*TASK DIRECTIONS*:
Which lines below include the string "within"? Please show each one.

*** Block opens ***

Lemma wait_round_moves room_left l (e : E) l' e' t :
  within l → small l → f_slots (l_flight l) ≠ [] →
  wait_round os room_left l e = Some (l', e', t) →
  (left_over l' e' < left_over l e)%nat ∨
  (left_over l' e' = left_over l e ∧ unchanged l l' ∧ clk e < last_deadline l).
Proof.
  intros Hw Hsm Hne Hr. unfold wait_round in Hr.
  apply bind_inv in Hr as (now & e1 & t1 & t2 & Hnow & Hr & ->).
  pose proof (spends_now _ _ _ _ Hnow) as Hs1. apply nowNs_clock in Hnow as [_ Ht1%ticked_later].
  apply bind_inv in Hr as (cut & e2 & t3 & t4 & Hcut & Hr & ->).
  assert (timely (shared_cut (E := E))) as Htc by (unfold shared_cut; solve_timely).
  pose proof (Htc _ _ _ _ Hcut) as Ht2. apply spends_cut in Hcut.
  apply bind_inv in Hr as (flags & e3 & t5 & t6 & Hwait & Hr & ->).
  pose proof (spends_wait _ _ _ _ _ _ Hwait) as Hs3. pose proof (timely_wait _ _ _ _ _ _ Hwait) as Ht3.
  apply waitSettled_run in Hwait as [_ Hlen].
  2:{ rewrite length_map. unfold within, small, flight_len in *. lia. }
  2:{ by destruct (f_slots (l_flight l)). }
  rewrite length_map in Hlen. destruct (set_flags_deadlines flags (l_flight l) Hlen) as [Hdl Hlen1].
  apply bind_inv in Hr as (after & e4 & t7 & t8 & Hafter & Hr & ->).
  pose proof (spends_now _ _ _ _ Hafter) as Hs4. apply nowNs_clock in Hafter as [-> _].
  apply bind_inv in Hr as (cut' & e5 & t9 & t10 & Hcut' & Hr & ->). apply spends_cut in Hcut'.
  apply bind_inv in Hr as (l2 & e6 & t11 & t12 & Hsweep & Hr & ->).
  apply bind_inv in Hr as ([] & e7 & t13 & t14 & Hrep & Hr & ->). apply spends_report in Hrep.
  apply ret_inv in Hr as (-> & -> & ->).
  set (l1 := set_batch [] (set_flight (set_flags flags (l_flight l)) l)) in *.
  assert (left_over l1 e5 <= left_over l e)%nat as Hle.
  { unfold left_over. subst l1. cbn [l_flight l_held set_batch set_flight]. rewrite Hlen1. lia. }
  assert (left_over (set_batch [] l2) e7 <= left_over l2 e6)%nat as Hle2 by (unfold left_over; simpl; lia).
  assert (unchanged l l1) as Hu1 by (split; [exact Hdl|done]).
  apply sweep_slots_moves in Hsweep as [?|(Heq & Hfl & Hh & Hlast)]; [left; lia|].
  destruct (decide (left_over (set_batch [] l2) e7 = left_over l e)) as [Htot|]; [right|left; lia].
  split; [done|]. split.
  { eapply unchanged_trans; [exact Hu1|]. by apply unchanged_by. }
  assert (flight_len (l_flight l1) ≠ 0%nat) as Hpos.
  { subst l1. cbn [l_flight set_batch set_flight]. rewrite Hlen1. unfold flight_len.
    by destruct (f_slots (l_flight l)). }
  rewrite <- (unchanged_deadline l l1 Hu1).
  change (flight_len (l_flight (set_flight (set_flags flags (l_flight l)) l))) with (flight_len (l_flight l1)) in Hlast.
  destruct (flight_len (l_flight l1)) as [|k] eqn:Hk; [done|].
  destruct (lookup_lt_is_Some_2 (f_slots (l_flight l1)) k) as [slot Hslot]; [unfold flight_len in Hk; lia|].
  specialize (Hlast k slot). assert (clk e3 < f_deadline slot) as Hlt by (apply Hlast; [lia|done|done]).
  apply list_elem_of_lookup_2, deadline_in in Hslot. unfold later in *. lia.
Qed.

*** Block closes ***

*EXERCISE RESULT*:
  within l → small l → f_slots (l_flight l) ≠ [] →
  2:{ rewrite length_map. unfold within, small, flight_len in *. lia. }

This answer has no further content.